(* ===== verification/FileSystem.v ===== *)
(** * File system

    What the program uses of [std::filesystem] and of the operating system below
    it: a tree of directories, regular files and symbolic links, path resolution,
    enumeration, creation and removal. A file name leads to an inode and an open
    file refers to the inode, so a file that is removed while it is open keeps
    its contents for the holder of the handle. *)
From Stdlib Require Import Ascii.
From S2P Require Import Prelude.

(** ** Paths

    A resolved path is the list of its components from the root. The working
    directory of the process is taken to be the root directory. *)
Abbreviation path := (list string) (only parsing).

Definition slash : Ascii.ascii := "/"%char.

(** The pieces of a path string between its slashes. *)
Fixpoint split_slash (s : string) : list string :=
  match s with
  | EmptyString => [EmptyString]
  | String c s' =>
      if decide (c = slash) then EmptyString :: split_slash s'
      else match split_slash s' with
           | [] => [String c EmptyString]
           | x :: xs => String c x :: xs
           end
  end.

(** [a + "/" + b] *)
Definition join_slash (a b : string) : string := (a +:+ String slash b)%string.

Definition is_absolute (s : string) : bool :=
  match s with
  | String c _ => bool_decide (c = slash)
  | EmptyString => false
  end.

Definition parent (p : path) : path := take (length p - 1) p.

(** A component that names a directory entry. *)
Definition plain (c : string) : Prop :=
  c ≠ ""%string /\ c ≠ "."%string /\ c ≠ ".."%string /\ split_slash c = [c].

#[export] Instance plain_dec c : Decision (plain c).
Proof. unfold plain. apply _. Defined.

(** ** The tree *)
Abbreviation ino := nat (only parsing).

Inductive node :=
| NDir
| NFile (i : ino)
| NLink (target : string).

#[export] Instance node_eq_dec : EqDecision node.
Proof. solve_decision. Defined.

Record fs := mk_fs {
  nodes : gmap (list string) node;   (** everything below the root directory *)
  inodes : gmap nat bytes;            (** file contents *)
  next_ino : nat
}.

Definition node_at (f : fs) (p : path) : option node :=
  match p with
  | [] => Some NDir
  | _ => nodes f !! p
  end.

(** Contents of an inode; an unused number has none. *)
Definition contents (f : fs) (i : ino) : bytes := default [] (inodes f !! i).

(** ** Resolution

    [walk] follows the components from a resolved directory. Empty components
    and ["."] are skipped, [".."] goes up, a symbolic link is replaced by its
    target, at most [links] times (the limit is 40 on Linux). Every component
    but the last must be a directory. *)
Fixpoint walk (links : nat) (f : fs) : path -> list string -> option path :=
  fix go (cur : path) (todo : list string) {struct todo} : option path :=
    match todo with
    | [] => Some cur
    | c :: rest =>
        if decide (c = ""%string \/ c = "."%string) then go cur rest
        else if decide (c = ".."%string) then go (parent cur) rest
        else match nodes f !! (cur ++ [c]) with
             | Some (NLink t) =>
                 match links with
                 | O => None
                 | S l => walk l f (if is_absolute t then [] else cur) (split_slash t ++ rest)
                 end
             | o => if decide (rest ≠ [] /\ o ≠ Some NDir) then None
                    else go (cur ++ [c]) rest
             end
    end.

Definition max_links : nat := 40.

Definition resolve_c (f : fs) (comps : list string) : option path :=
  walk max_links f [] comps.

Definition resolve (f : fs) (s : string) : option path :=
  if decide (s = ""%string) then None else resolve_c f (split_slash s).

(** What a resolved path names. *)
Definition status_c (f : fs) (comps : list string) : option node :=
  resolve_c f comps ≫= node_at f.
Definition status (f : fs) (s : string) : option node := resolve f s ≫= node_at f.

Definition exists_ (f : fs) (s : string) : bool := bool_decide (is_Some (status f s)).
Definition is_directory (f : fs) (s : string) : bool := bool_decide (status f s = Some NDir).
Definition is_regular_file (f : fs) (s : string) : bool :=
  match status f s with Some (NFile _) => true | _ => false end.
Definition is_regular_file_c (f : fs) (comps : list string) : bool :=
  match status_c f comps with Some (NFile _) => true | _ => false end.

(** [file_size]: an error for what is not a regular file. *)
Definition file_size (f : fs) (s : string) : option Z :=
  match status f s with
  | Some (NFile i) => Some (zlen (contents f i))
  | _ => None
  end.

(** [canonical]: the resolved path of something that exists. *)
Definition canonical_c (f : fs) (comps : list string) : option path :=
  match resolve_c f comps with
  | Some p => match node_at f p with Some _ => Some p | None => None end
  | None => None
  end.

(** Resolution stops because of the limit on symbolic links ([ELOOP]). *)
Fixpoint walk_loops (links : nat) (f : fs) : path -> list string -> bool :=
  fix go (cur : path) (todo : list string) {struct todo} : bool :=
    match todo with
    | [] => false
    | c :: rest =>
        if decide (c = ""%string \/ c = "."%string) then go cur rest
        else if decide (c = ".."%string) then go (parent cur) rest
        else match nodes f !! (cur ++ [c]) with
             | Some (NLink t) =>
                 match links with
                 | O => true
                 | S l => walk_loops l f (if is_absolute t then [] else cur) (split_slash t ++ rest)
                 end
             | o => if decide (rest ≠ [] /\ o ≠ Some NDir) then false
                    else go (cur ++ [c]) rest
             end
    end.

(** The longest leading part of the components that exists, and the rest; an
    error when it is not known whether a component exists. *)
Fixpoint existing_prefix (f : fs) (acc todo : list string) : option (list string * list string) :=
  match todo with
  | [] => Some (acc, [])
  | c :: rest =>
      match status_c f (acc ++ [c]) with
      | Some _ => existing_prefix f (acc ++ [c]) rest
      | None => if walk_loops max_links f [] (acc ++ [c]) then None else Some (acc, todo)
      end
  end.

(** [lexically_normal] of [p] followed by the components. *)
Fixpoint lexically_normal (p : path) (todo : list string) : path :=
  match todo with
  | [] => p
  | c :: rest =>
      if decide (c = ""%string \/ c = "."%string) then lexically_normal p rest
      else if decide (c = ".."%string) then lexically_normal (parent p) rest
      else lexically_normal (p ++ [c]) rest
  end.

(** [weakly_canonical]: the canonical path of the part that exists, followed by
    the normal form of the rest. *)
Definition weakly_canonical_c (f : fs) (comps : list string) : option path :=
  match canonical_c f comps with
  | Some p => Some p
  | None =>
      match existing_prefix f [] comps with
      | Some (done, rest) =>
          match canonical_c f done with
          | Some p => Some (lexically_normal p rest)
          | None => None
          end
      | None => None
      end
  end.

(** ** Enumeration *)
Fixpoint strip_prefix (p k : path) : option path :=
  match p, k with
  | [], _ => Some k
  | x :: p', y :: k' => if decide (x = y) then strip_prefix p' k' else None
  | _ :: _, [] => None
  end.

(** The names of the entries of directory [p]. *)
Definition child_name (p k : path) : option string :=
  match strip_prefix p k with
  | Some [n] => Some n
  | _ => None
  end.

Definition entries (f : fs) (p : path) : list string :=
  omap (fun kv => child_name p kv.1) (map_to_list (nodes f)).

(** [directory_iterator]: an error for what is not a directory. C++ leaves the
    order of the entries open; here it is the order of the map. *)
Definition directory_iterator (f : fs) (s : string) : option (list string) :=
  match resolve f s with
  | Some p => match node_at f p with
              | Some NDir => Some (entries f p)
              | _ => None
              end
  | None => None
  end.

(** ** Updates *)
Definition set_node (p : path) (n : node) (f : fs) : fs :=
  mk_fs (<[p := n]> (nodes f)) (inodes f) (next_ino f).

Definition append_inode (i : ino) (bs : bytes) (f : fs) : fs :=
  mk_fs (nodes f) (<[i := contents f i ++ bs]> (inodes f)) (next_ino f).

(** Open for appending, creating the file when it does not exist. *)
Definition open_append (f : fs) (s : string) : option (ino * fs) :=
  match resolve f s with
  | Some p =>
      match node_at f p with
      | Some (NFile i) => Some (i, f)
      | Some _ => None
      | None =>
          let i := next_ino f in
          Some (i, mk_fs (<[p := NFile i]> (nodes f)) (<[i := []]> (inodes f)) (S i))
      end
  | None => None
  end.

(** Open for reading. *)
Definition open_read (f : fs) (s : string) : option ino :=
  match status f s with
  | Some (NFile i) => Some i
  | _ => None
  end.

(** [create_directories]: every missing directory on the way; the boolean tells
    whether the last one was created; an error when a component is not one. *)
Fixpoint make_dirs (f : fs) (acc todo : list string) (created : bool) : option (bool * fs) :=
  match todo with
  | [] => Some (created, f)
  | c :: rest =>
      match resolve_c f (acc ++ [c]) with
      | Some p =>
          match node_at f p with
          | Some NDir => make_dirs f (acc ++ [c]) rest false
          | Some _ => None
          | None => make_dirs (set_node p NDir f) (acc ++ [c]) rest true
          end
      | None => None
      end
  end.

Definition create_directories (f : fs) (s : string) : option (bool * fs) :=
  make_dirs f [] (split_slash s) false.

(** [remove_all]: the entry [name] of directory [p] with everything below it. *)
Definition remove_tree (f : fs) (p : path) : fs :=
  mk_fs (filter (fun kv => ¬ p `prefix_of` kv.1) (nodes f)) (inodes f) (next_ino f).

(** The path to remove: the directory part is resolved, the last component is
    not followed when it is a link. Nothing happens when it does not exist. *)
Definition remove_all (f : fs) (dir name : string) : fs :=
  match resolve f dir with
  | Some p => remove_tree f (p ++ [name])
  | None => f
  end.

(** ** Path strings *)

(** The string does not contain [x]. *)
Fixpoint no_char (x : Ascii.ascii) (s : string) : bool :=
  match s with
  | EmptyString => true
  | String c s' => negb (bool_decide (c = x)) && no_char x s'
  end.

Definition no_slash (s : string) : bool := no_char slash s.

Lemma split_slash_no_slash s : no_slash s = true -> split_slash s = [s].
Proof.
  unfold no_slash. induction s as [|c s IH]; cbn; [done|]. intros [Hc Hs]%andb_true_iff.
  rewrite decide_False; [by rewrite IH|]. by destruct (bool_decide_reflect (c = slash)).
Qed.

Lemma no_char_app x a b : no_char x (a +:+ b) = no_char x a && no_char x b.
Proof.
  induction a as [|c a IH]; [done|]. cbn [no_char]. rewrite <- andb_assoc, <- IH. done.
Qed.

Lemma no_slash_app a b : no_slash (a +:+ b) = no_slash a && no_slash b.
Proof. apply no_char_app. Qed.

Lemma split_slash_nonempty s : split_slash s <> [].
Proof. destruct s as [|c s]; cbn; [done|]. destruct (decide _), (split_slash s); done. Qed.

Lemma split_slash_pieces s : Forall (fun c => no_slash c = true) (split_slash s).
Proof.
  induction s as [|c s IH]; cbn; [by constructor|].
  destruct (decide (c = slash)) as [->|Hc]; [by constructor|].
  destruct (split_slash s) as [|x xs]; inversion IH; subst; repeat constructor; try done; cbn;
    rewrite bool_decide_false by done; done.
Qed.

Lemma split_slash_join a b : split_slash (join_slash a b) = split_slash a ++ split_slash b.
Proof.
  unfold join_slash. induction a as [|c a IH]; [done|].
  change (String c a +:+ String slash b) with (String c (a +:+ String slash b)).
  cbn [split_slash]. rewrite IH. destruct (decide (c = slash)); [done|].
  pose proof (split_slash_nonempty a). by destruct (split_slash a).
Qed.

Lemma join_slash_nonempty a b : join_slash a b <> EmptyString.
Proof. by destruct a. Qed.

Lemma join_slash_inj a b c : join_slash a b = join_slash a c -> b = c.
Proof. unfold join_slash. induction a; cbn; intros [=]; auto. Qed.

(** Decimal text consists of digits and a sign. *)
Lemma no_char_pretty_N_go x n s :
  (forall d, pretty_N_char d <> x) -> no_char x s = true -> no_char x (pretty_N_go n s) = true.
Proof.
  intros Hx. revert s. induction (N.lt_wf_0 n) as [n _ IH]; intros s Hs.
  destruct (decide (n = 0)%N) as [->|Hn]; [by rewrite pretty_N_go_0|].
  rewrite pretty_N_go_step by lia. apply IH; [by apply N.div_lt; lia|].
  cbn. rewrite Hs, andb_true_r. apply negb_true_iff, bool_decide_eq_false, Hx.
Qed.

Lemma no_char_pretty_Z x (z : Z) :
  (forall d, pretty_N_char d <> x) -> no_char x "-" = true -> no_char x (pretty z) = true.
Proof.
  intros Hx Hm.
  assert (forall n : N, no_char x (pretty n) = true) as HN.
  { intros n. unfold pretty, pretty_N. case_decide; [|by apply no_char_pretty_N_go].
    pose proof (Hx 0%N) as H0. cbn in *. by rewrite bool_decide_false. }
  destruct z as [|p|p]; [apply (HN 0%N)|apply (HN (N.pos p))|].
  change (no_char x ("-" +:+ pretty (N.pos p)) = true). rewrite no_char_app, Hm. apply HN.
Qed.

Lemma no_slash_pretty_Z (z : Z) : no_slash (pretty z) = true.
Proof.
  apply no_char_pretty_Z; [|done]. intros d. unfold pretty_N_char. repeat case_match; done.
Qed.

(** The string has no dot. *)
Definition no_dot (s : string) : bool := no_char "." s.

Lemma no_dot_app a b : no_dot (a +:+ b) = no_dot a && no_dot b.
Proof. apply no_char_app. Qed.

Lemma no_dot_pretty_Z (z : Z) : no_dot (pretty z) = true.
Proof.
  apply no_char_pretty_Z; [|done]. intros x. unfold pretty_N_char. repeat case_match; done.
Qed.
:::::
Of the entries above, transcribe exactly those lines that fall between the line containing "Definition child_name (p" and the line containing "Definition append_inode (i", together with those two lines.

● Exercise answer
Definition child_name (p k : path) : option string :=
  match strip_prefix p k with
  | Some [n] => Some n
  | _ => None
  end.

Definition entries (f : fs) (p : path) : list string :=
  omap (fun kv => child_name p kv.1) (map_to_list (nodes f)).

(** [directory_iterator]: an error for what is not a directory. C++ leaves the
    order of the entries open; here it is the order of the map. *)
Definition directory_iterator (f : fs) (s : string) : option (list string) :=
  match resolve f s with
  | Some p => match node_at f p with
              | Some NDir => Some (entries f p)
              | _ => None
              end
  | None => None
  end.

(** ** Updates *)
Definition set_node (p : path) (n : node) (f : fs) : fs :=
  mk_fs (<[p := n]> (nodes f)) (inodes f) (next_ino f).

Definition append_inode (i : ino) (bs : bytes) (f : fs) : fs :=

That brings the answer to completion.